The thin film coating methods are rapidly evolving and there are many combinations of different technologies that make a technology naming quickly obsolete and maybe even confusing. By describing the technology or technologies that are involved in the three main aspects of the thin film process it is possible to render a description of how a specific tool does grow films:
I. Generation of the depositing species.
II. Transport from source to substrate.
III. Deposition onto the substrate and thin film growth.
ECR stands for electron cyclotron resonance. The ECR technology is used to create a plasma that is used for thin film coating as we will see below. The species are generated by a RF sputter system in which the plasma has been individually generated by a MW field. The transport is done by line of sight because ECR sputter can be done at very low background pressure. The deposition is done with impact energies in the 10-40eV at ambient temperature yet with energy input by the ECR plasma.
Any thin film coating tool can be described by explaining the technology or technologies that are involved in the three steps of the coating process as mentioned above.
A big family of tools insert the material that needs to be deposited in its gaseous phase into the deposition chamber and all the above mentioned steps take place simultaneously. Usually it is difficult to influence individually each aspect of the deposition process. The gas phase can be achieved either by directly injecting a gas compound containing the desired metal into the deposition chamber (for instance MOVPE for metal-organic vapor phase epitaxy or ALD for atomic layer deposition) or by strongly heating a solid to its evaporation inside a vacuum chamber (EBE for electron-beam evaporation or MBE for molecular beam evaporation for instance). The deposition can usually be done on very large surfaces but the characteristics of the growing film tend to be unsatisfactory for optical films. Especially if the substrate cannot tolerate being heated up to high temperatures (over 500°C). Epitaxially grown semiconductor films for LEDs and Laser or SiN for power electronics are often grown with CVD (chemical vapor deposition) methods in which the substrate becomes very hot. Sometimes a plasma with accelerated ions bombards the growing thin film to modify its properties as well.
In many tools, especially for large throughput, the species are introduced in the chamber as a gas that reacts thermally and/or chemically with the substrate to form a film.
Many deposition methods involve the use of a plasma in the deposition chamber. In this family of processes the three above mentioned steps are often likely to be controlled individually, leading to more complex tools. The substrate areas tend to be smaller as well. Their popularity arises from the capability to engineer many characteristics of the growing films such as diffraction index, light absorption, crystalline structure of the thin film and so on. Besides, films grown with the aid of a plasma tend to have a lower sensitivity to air humidity because they are less porous and more dense. Optical mirrors for laser diodes or piezoelectric AlN layers for SAW and BAW filters for instance are often grown with methods involving a plasma such as ECR plasma coating.

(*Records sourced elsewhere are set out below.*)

(** ** The entry point *)

(** X22. How [atomselect] ends, in both directions.  It returns exactly
    when the analysis is there (given, or computed by [analyze]), the
    selection parses and the traversal returns; the mask is then the value
    of the traversal, not a copy of it, and the tree comes with it exactly
    when [_return_ast] is set.  It raises a [RuntimeError] exactly when the
    analysis is there and the parser or the traversal raises: the error
    carries the selection and the original exception (and the tree, for the
    traversal).  An exception escapes as it is exactly when no analysis was
    supplied and [analyze], which runs outside both [try] blocks, raised
    it.  Whatever the traversal gives, the molecule and the analysis it
    used are unchanged. *)
Theorem atomselect_outcomes re wd parse (bonds : Type)
    (analyze : Molecule → bonds → outcome (gmap string ndarray))
    (m : Molecule) (selection : string) (b : bonds) (_debug : bool)
    (_analysis : option (gmap string ndarray)) (_return_ast : bool) :
  let result :=
    atomselect re wd parse bonds analyze m selection b _debug _analysis
      _return_ast in
  let available a :=
    match _analysis with
    | Some given => given = a
    | None => analyze m b = Ok a
    end in
  (∀ mask ast final,
     result = Returns mask ast final ↔
     ∃ a t, available a ∧ parse selection _debug = Ok t ∧
            traverse_ast re wd t (initial m a) = (Ok mask, final) ∧
            ast = (if _return_ast then Some t else None)) ∧
  (∀ msg final,
     result = RaisesRuntimeError msg final ↔
     (∃ a e, available a ∧ parse selection _debug = Raise e ∧
             msg = Failed_to_parse_selection selection e ∧ final = None) ∨
     (∃ a t e stopped,
        available a ∧ parse selection _debug = Ok t ∧
        traverse_ast re wd t (initial m a) = (Raise e, stopped) ∧
        msg = Atomselect_failed selection e t ∧ final = Some stopped)) ∧
  (∀ e, result = Raises e ↔ _analysis = None ∧ analyze m b = Raise e) ∧
  (∀ a t o final,
     available a → parse selection _debug = Ok t →
     traverse_ast re wd t (initial m a) = (o, final) →
     mol final = m ∧ analysis final = a).
Proof.
  intros result available. subst result. unfold atomselect.
  remember (match _analysis with
            | Some a => Ok a
            | None => analyze m b
            end) as given eqn:Egiven.
  assert (∀ a, available a ↔ given = Ok a) as Havail.
  { intros a. unfold available. subst given.
    destruct _analysis as [a'|]; [|done].
    split; [by intros ->|by intros [= ->]]. }
  split; [|split; [|split]].
  - intros mask ast final. split.
    + destruct given as [a|e|]; [|done..].
      destruct (parse selection _debug) as [t|e|]; [|done..].
      destruct (traverse_ast re wd t (initial m a)) as [[v|e|] f] eqn:Et;
        [|done..].
      destruct _return_ast; intros [= <- <- <-]; exists a, t;
        (split; [by apply Havail|done]).
    + intros (a & t & Ha%Havail & Hp & Ht & ->).
      rewrite Ha, Hp, Ht. by destruct _return_ast.
  - intros msg final. split.
    + destruct given as [a|e|]; [|done..].
      destruct (parse selection _debug) as [t|e|] eqn:Ep; [| |done].
      * destruct (traverse_ast re wd t (initial m a)) as [[v|e|] f] eqn:Et;
          [by destruct _return_ast| |done].
        intros [= <- <-]. right. exists a, t, e, f.
        split; [by apply Havail|done].
      * intros [= <- <-]. left. exists a, e. split; [by apply Havail|done].
    + intros [(a & e & Ha%Havail & Hp & -> & ->)
             |(a & t & e & stopped & Ha%Havail & Hp & Ht & -> & ->)].
      * by rewrite Ha, Hp.
      * by rewrite Ha, Hp, Ht.
  - intros e. split.
    + destruct given as [a|e'|] eqn:Eg.
      * destruct (parse selection _debug) as [t|e'|]; [|done..].
        destruct (traverse_ast re wd t (initial m a)) as [[v|e'|] f]; [|done..].
        by destruct _return_ast.
      * intros [= ->]. by destruct _analysis.
      * done.
    + intros [-> He]. subst given. by rewrite He.
  - intros a t o final _ _ Ht. by apply traverse_ast_frame in Ht.
Qed.
(** The fragments of a relative path and those of its normal form do the
    same below any absolute stack. *)
Lemma relative_fragments (p : string) (n : Path) (o : string) (S0 S' : list string) :
  normalize p = Ok n -> isAbsolute n = false ->
  normalize_loop o false S0 (split_sep p) = Ok S' <->
  normalize_loop o false S0 (split_sep n) = Ok S'.
Proof.
  unfold normalize, noCacheNormalize.
  destruct (String.eqb_spec p "") as [->|Hp0]; [intros Hn _; apply Ok_inj in Hn; subst n; reflexivity |].
  destruct (String.eqb_spec p ".") as [->|Hp1]; [intros Hn _; apply Ok_inj in Hn; subst n; reflexivity |].
  cbn [orb].
  destruct (String.eqb_spec p "/") as [->|Hp2]; [intros Hn; apply Ok_inj in Hn; subst n; discriminate |].
  cbv zeta. intros Hn Hrel. apply bind_Ok in Hn as (R & HR & Hn).
  destruct (split_sep_cons (drive_to_fragment p)) as (x & l & Hsplit).
  rewrite Hsplit in HR, Hn. cbn [hd tl] in HR, Hn.
  destruct (String.eqb_spec x "") as [->|Hx]; cbn [negb] in HR, Hn.
  { exfalso. assert (Hfin : n = finish_absolute R)
      by (destruct R; apply Ok_inj in Hn; subst n; reflexivity).
    rewrite Hfin, finish_absolute_join, isAbsolute_String in Hrel. discriminate. }
  assert (Hdrive : drive_to_fragment p = p).
  { destruct (drive_to_fragment_cases p) as [Hd | [rest Hd]]; [exact Hd |].
    rewrite Hd in Hsplit. simpl in Hsplit. congruence. }
  rewrite Hdrive in Hsplit. rewrite Hsplit.
  pose proof (loop_relative_below o (x :: l) [] S0 S0 R (Forall_nil_2 _) eq_refl
                (loop_original _ o _ _ _ _ HR) S') as Hsim.
  rewrite Hsim.
  destruct R as [|y R]; apply Ok_inj in Hn; subst n; [reflexivity |].
  rewrite split_join; [reflexivity | simpl; destruct (rev R); discriminate |].
  pose proof (split_sep_sep_free p) as Hfree. rewrite Hsplit in Hfree.
  apply Forall_rev.
  eapply Forall_impl; [exact (loop_kept _ _ _ _ _ Hfree (Forall_nil_2 _) HR) |].
  intros z Hz. apply Hz.
Qed.
(** X13. Asking a well-formed queue for more patients than it holds fails:
    the dequeues drain it, the first one after that raises [IndexError], and
    the queue is left empty and well-formed. *)
Theorem dequeue_past_the_end c n q :
  wf c q → length (data q) < n →
  ∃ q', dequeue_n c n q = Raise IndexError q' ∧ data q' = [] ∧ wf c q'.
Proof.
  revert q. induction n as [|n IH]; intros q Hwf Hn; [lia|].
  cbn [dequeue_n]. unfold bind at 1.
  destruct (data q) as [|r rest] eqn:Hd.
  { exists q. by rewrite dequeue_empty. }
  destruct (dequeue_spec c q r rest Hwf Hd)
    as (q1 & -> & Hperm & _ & Hwf1 & _).
  destruct (IH q1 Hwf1) as (q' & Hrun & Hnil & Hwf').
  { rewrite Hperm. simpl in Hn. lia. }
  exists q'. unfold bind. by rewrite Hrun.
Qed.

Lemma dequeue_past_the_end_witness :
  ∃ q', dequeue_n EditablePatientHeapQueue 3 q_ba = Raise IndexError q' ∧
        data q' = [] ∧ wf EditablePatientHeapQueue q'.
Proof.
  apply (dequeue_past_the_end EditablePatientHeapQueue 3 q_ba).
  - apply pos_invb_true. vm_compute. reflexivity.
  - simpl. lia.
Defined.

(** X14. A patient who strictly outranks everyone in a well-formed max-heap
    (and, for the editable class, whose name the map does not hold) is the
    next one out: enqueue followed by dequeue returns that patient and
    leaves the patients the queue held before. *)
Theorem enqueue_then_dequeue c x q :
  wf c q → heap_inv (data q) →
  (c = EditablePatientHeapQueue → indices q !! name x = None) →
  (∀ y, y ∈ data q → (priority y < priority x)%Z) →
  ∃ q1 q2, enqueue c x q = Ok tt q1 ∧ dequeue c q1 = Ok x q2 ∧
           data q2 ≡ₚ data q ∧ wf c q2 ∧ heap_inv (data q2).
Proof.
  intros Hwf Hh Hfresh Hmax.
  destruct (enqueue_spec c x q) as (q1 & Hrun1 & Hperm1 & Hheap1 & Hpos1).
  assert (wf c q1) as Hwf1.
  { destruct c; [done|]. by apply Hpos1; auto. }
  specialize (Hheap1 Hh).
  destruct (data q1) as [|r rest] eqn:Hd.
  { apply Permutation_length in Hperm1. rewrite length_app in Hperm1.
    simpl in Hperm1. lia. }
  destruct (dequeue_spec c q1 r rest Hwf1 Hd)
    as (q2 & Hrun2 & Hperm2 & Hheap2 & Hwf2 & _).
  rewrite Hd in Hheap2.
  assert (r = x) as ->.
  { assert (x ∈ r :: rest) as Hx.
    { rewrite Hperm1. apply elem_of_app. right. by left. }
    pose proof (heap_inv_root_max _ r Hheap1 eq_refl x Hx) as Hle.
    assert (r ∈ data q ++ [x]) as Hr by (rewrite <-Hperm1; by left).
    apply elem_of_app in Hr as [Hr|Hr%list_elem_of_singleton]; [|done].
    pose proof (Hmax r Hr). lia. }
  exists q1, q2. split_and!; [done..| |done|by auto].
  rewrite Hperm2. apply (Permutation_cons_inv (a := x)).
  by rewrite Hperm1, Permutation_app_comm.
Qed.

Lemma enqueue_then_dequeue_witness :
  ∃ q1 q2, enqueue EditablePatientHeapQueue (mkPatient "z" 20) q_ba
             = Ok tt q1 ∧
           dequeue EditablePatientHeapQueue q1 = Ok (mkPatient "z" 20) q2 ∧
           data q2 ≡ₚ data q_ba ∧ wf EditablePatientHeapQueue q2 ∧
           heap_inv (data q2).
Proof.
  apply (enqueue_then_dequeue EditablePatientHeapQueue
           (mkPatient "z" 20) q_ba).
  - apply pos_invb_true. vm_compute. reflexivity.
  - apply heap_invb_true. vm_compute. reflexivity.
  - intros _. vm_compute. reflexivity.
  - intros y Hy. apply (Forall_forall (fun y => (priority y < 20)%Z)
                          (data q_ba)); [|done].
    repeat constructor; simpl; lia.
Defined.

(** ** The cost of construction *)

Lemma pow2_log2_le n : 1 ≤ n → 2 ^ Nat.log2 n ≤ n.
Proof. intros Hn. by apply Nat.log2_spec. Qed.

Lemma sum_log2_lower n :
  1 ≤ n →
  n * Nat.log2 n + Nat.log2 n + 2 ≤ sum_log2 n + 2 ^ S (Nat.log2 n).
Proof.
  induction n as [|n IH]; [lia|]. intros _.
  destruct n as [|n]; [cbn; lia|].
  specialize (IH ltac:(lia)).
  set (m := S n) in *.
  change (sum_log2 (S m)) with (sum_log2 m + Nat.log2 (S m)).
  destruct (Nat.log2_succ_or m) as [Hjump|Hsame].
  - destruct (Nat.log2_eq_succ_is_pow2 m Hjump) as [b Hb].
    assert (Nat.log2 (S m) = b) as HL.
    { rewrite Hb. apply Nat.log2_pow2. lia. }
    rewrite Hjump in HL. rewrite Hjump.
    assert (2 ^ S (Nat.log2 m) = S m) as Hp by (rewrite HL; done).
    rewrite (Nat.pow_succ_r' 2 (S (Nat.log2 m))), Hp. rewrite Hp in IH.
    generalize dependent (Nat.log2 m). intros L. intros. nia.
  - rewrite Hsame. generalize dependent (Nat.log2 m). intros L. intros. nia.
Qed.

Lemma sum_log2_linear n : n * Nat.log2 n ≤ sum_log2 n + 2 * n.
Proof.
  destruct (decide (n = 0)) as [->|Hn]; [done|].
  assert (1 ≤ n) as H1 by lia.
  pose proof (sum_log2_lower n H1) as Hlow.
  pose proof (pow2_log2_le n H1) as Hpow.
  rewrite Nat.pow_succ_r' in Hlow. lia.
Qed.

Lemma sum_log2_upper n : sum_log2 n ≤ n * Nat.log2 n.
Proof.
  assert (∀ k m, k ≤ m → sum_log2 k ≤ k * Nat.log2 m) as H.
  { induction k as [|k IH]; intros m Hk; [done|]. cbn [sum_log2].
    specialize (IH m ltac:(lia)).
    pose proof (Nat.log2_le_mono (S k) m Hk). nia. }
  by apply H.
Qed.

Lemma heapify_cost c l q :
  ∃ q', _heapify c l q = Ok tt q' ∧
        comparisons q' + sum_log2 (length (data q))
        ≤ comparisons q + sum_log2 (length (data q) + length l).
Proof.
  revert q. induction l as [|x l IH]; intros q.
  { exists q. rewrite Nat.add_0_r. done. }
  destruct (enqueue_run c x q) as (q1 & Hrun1 & HR1).
  destruct (IH q1) as (q' & Hrun & Hcost).
  exists q'. unfold _heapify in *. cbn [for_each]. unfold bind.
  rewrite Hrun1. split; [done|].
  pose proof (sift_up_R_cost _ _ _ _ HR1) as C1.
  assert (length (data q1) = S (length (data q))) as Hlen.
  { rewrite (sift_up_R_stable c
               (fun q0 => length (data q0) = S (length (data q))) _ _ _
               (stable_length _ _) HR1); [done|].
    destruct c; cbn; rewrite length_app; simpl; lia. }
  rewrite Hlen in Hcost. cbn [sum_log2 length] in Hcost.
  replace (length (data q) + length (x :: l))
    with (S (length (data q)) + length l) by (simpl; lia).
  assert (comparisons (pushed c x q) = comparisons q) as Hc by by destruct c.
  lia.
Qed.

Lemma sift_down_loop_cost c k q :
  k ≤ length (data q) →
  ∃ q', for_each (_sift_down c) (range_down k) q = Ok tt q' ∧
        comparisons q' + 2 * sum_log2 k
        ≤ comparisons q + 2 * (k * Nat.log2 (length (data q))).
Proof.
  revert q. induction k as [|k IH]; intros q Hk.
  { exists q. split; [done|]. cbn. lia. }
  rewrite range_down_S. cbn [for_each]. unfold bind.
  destruct (sift_down_run c (S (length (data q))) k q)
    as (q1 & Hrun1 & HR1); [lia|lia|].
  unfold _sift_down at 1. rewrite Hrun1.
  assert (length (data q1) = length (data q)) as Hlen.
  { by rewrite (sift_down_R_stable c
                  (fun q0 => length (data q0) = length (data q)) _ _ _
                  (stable_length _ _) HR1). }
  destruct (IH q1) as (q' & Hrun & Hcost); [lia|].
  exists q'. split; [done|]. rewrite Hlen in Hcost.
  pose proof (sift_down_R_cost _ _ _ _ HR1) as C1.
  cbn [sum_log2]. nia.
Qed.

(** X15. Construction makes few comparisons: building a queue of [n]
    patients by repeated enqueue leaves the counter at no more than
    [n * log2 n], and building it by the linear heapify leaves it at no
    more than [4 * n], in both classes and whatever the names. *)
Theorem construction_cost c l :
  comparisons (final (new c (Some l) false))
    ≤ length l * Nat.log2 (length l) ∧
  comparisons (final (new c (Some l) true)) ≤ 4 * length l.
Proof.
  set (m := match c with
            | PatientHeapQueue => ∅
            | EditablePatientHeapQueue => seed ∅ (imap pair l)
            end).
  set (q0 := mkQueue [] 0 m []).
  assert (∀ fast, new c (Some l) fast =
          (if fast then _fast_heapify c l else _heapify c l) q0) as Hnew.
  { intros fast. unfold new. destruct c; [done|]. cbn [__init__].
    unfold bind at 1. unfold bind at 1. unfold enumerate, ret.
    unfold bind at 1. rewrite for_each_seed. done. }
  rewrite !Hnew. split.
  - destruct (heapify_cost c l q0) as (q' & -> & Hcost).
    change (comparisons q0) with 0 in Hcost.
    change (data q0) with (@nil Patient) in Hcost.
    cbn [length sum_log2 Nat.add] in Hcost.
    pose proof (sum_log2_upper (length l)). cbn [final]. lia.
  - unfold _fast_heapify. unfold bind at 1. rewrite for_each_append.
    change (data q0) with (@nil Patient). cbn [app].
    unfold bind, len_data. cbn [data set_data].
    destruct (sift_down_loop_cost c (length l) (set_data l q0))
      as (q' & -> & Hcost); [done|].
    cbn [data set_data comparisons] in Hcost.
    change (comparisons q0) with 0 in Hcost.
    pose proof (sum_log2_linear (length l)). cbn [final]. lia.
Qed.
(** * core-native: module runtime, action pipeline and logger

    A shallow embedding of [src/module.ts] ([register], [getKeys],
    [executeAction]), [src/platform/Module.tsx] ([Module.setState]) and of
    the two log collectors ([EventLogger] and [LoggerImpl]), with the
    properties of the specification stated over it. *)

From Stdlib Require DecimalString HexadecimalString HexadecimalZ.
From stdpp Require Import gmap strings list fin_maps.
From ITree Require Import ITree Eq.Shallow Eq.Eqit Props.Leaf.

Set Default Proof Using "Type".

(** ** JavaScript values

    Objects are references: two object values are [===] exactly when their
    references agree. The numbers that occur (counters, status codes, clock
    readings) are integers, with [NaN] apart. [VBuiltin] is an object or
    function that the JavaScript realm provides, by its name: here the
    members of [Object.prototype]. *)

Inductive JsVal : Type :=
| VUndefined
| VNull
| VBool (b : bool)
| VNum (n : Z)
| VNaN
| VStr (s : string)
| VObj (ref : nat)
| VBuiltin (name : string).

#[global] Instance JsVal_eq_dec : EqDecision JsVal.
Proof. solve_decision. Defined.

(** [!v] is [negb (truthy v)]. *)
Definition truthy (v : JsVal) : bool :=
  match v with
  | VUndefined | VNull | VNaN => false
  | VBool b => b
  | VNum n => negb (n =? 0)%Z
  | VStr s => negb (String.eqb s "")
  | VObj _ | VBuiltin _ => true
  end.

(** [a === b]: the same value or the same reference, except that [NaN] is
    not [===] to itself. *)
Definition strict_equal (a b : JsVal) : bool :=
  match a, b with
  | VUndefined, VUndefined | VNull, VNull => true
  | VBool x, VBool y => Bool.eqb x y
  | VNum x, VNum y => (x =? y)%Z
  | VStr x, VStr y => String.eqb x y
  | VObj x, VObj y => Nat.eqb x y
  | VBuiltin x, VBuiltin y => String.eqb x y
  | _, _ => false
  end.

(** The own properties of [Object.prototype], which every plain object
    inherits. *)
Definition Object_prototype_names : list string :=
  ["constructor"; "__defineGetter__"; "__defineSetter__"; "hasOwnProperty";
   "__lookupGetter__"; "__lookupSetter__"; "isPrototypeOf"; "propertyIsEnumerable";
   "toString"; "valueOf"; "__proto__"; "toLocaleString"].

Plasma is a partially ionized gas containing approximately equal number of positively and negatively charged species. Their unique properties make them highly desirable for the the growth of thin films. With the plasma it is possible to transform the gaseous species into projectiles that etch and sputter the particles from the target and to impinge energy in form of kinetic impact into the growing film. The most common plasma is the discharge type, generated by applying an electric field to a volume of gas. The present electrons (at low gas pressures) become very fast and there is a high probability that they accumulate enough kinetic energy to to excite dissociate or ionize the heavier gas atoms and molecules during inelastic collisions. In the ECR system, a high concentration of highly excited electrons makes the plasma possible at even lower gas background pressures and renders overall access to a set of deposition parameters that are otherwise not possible.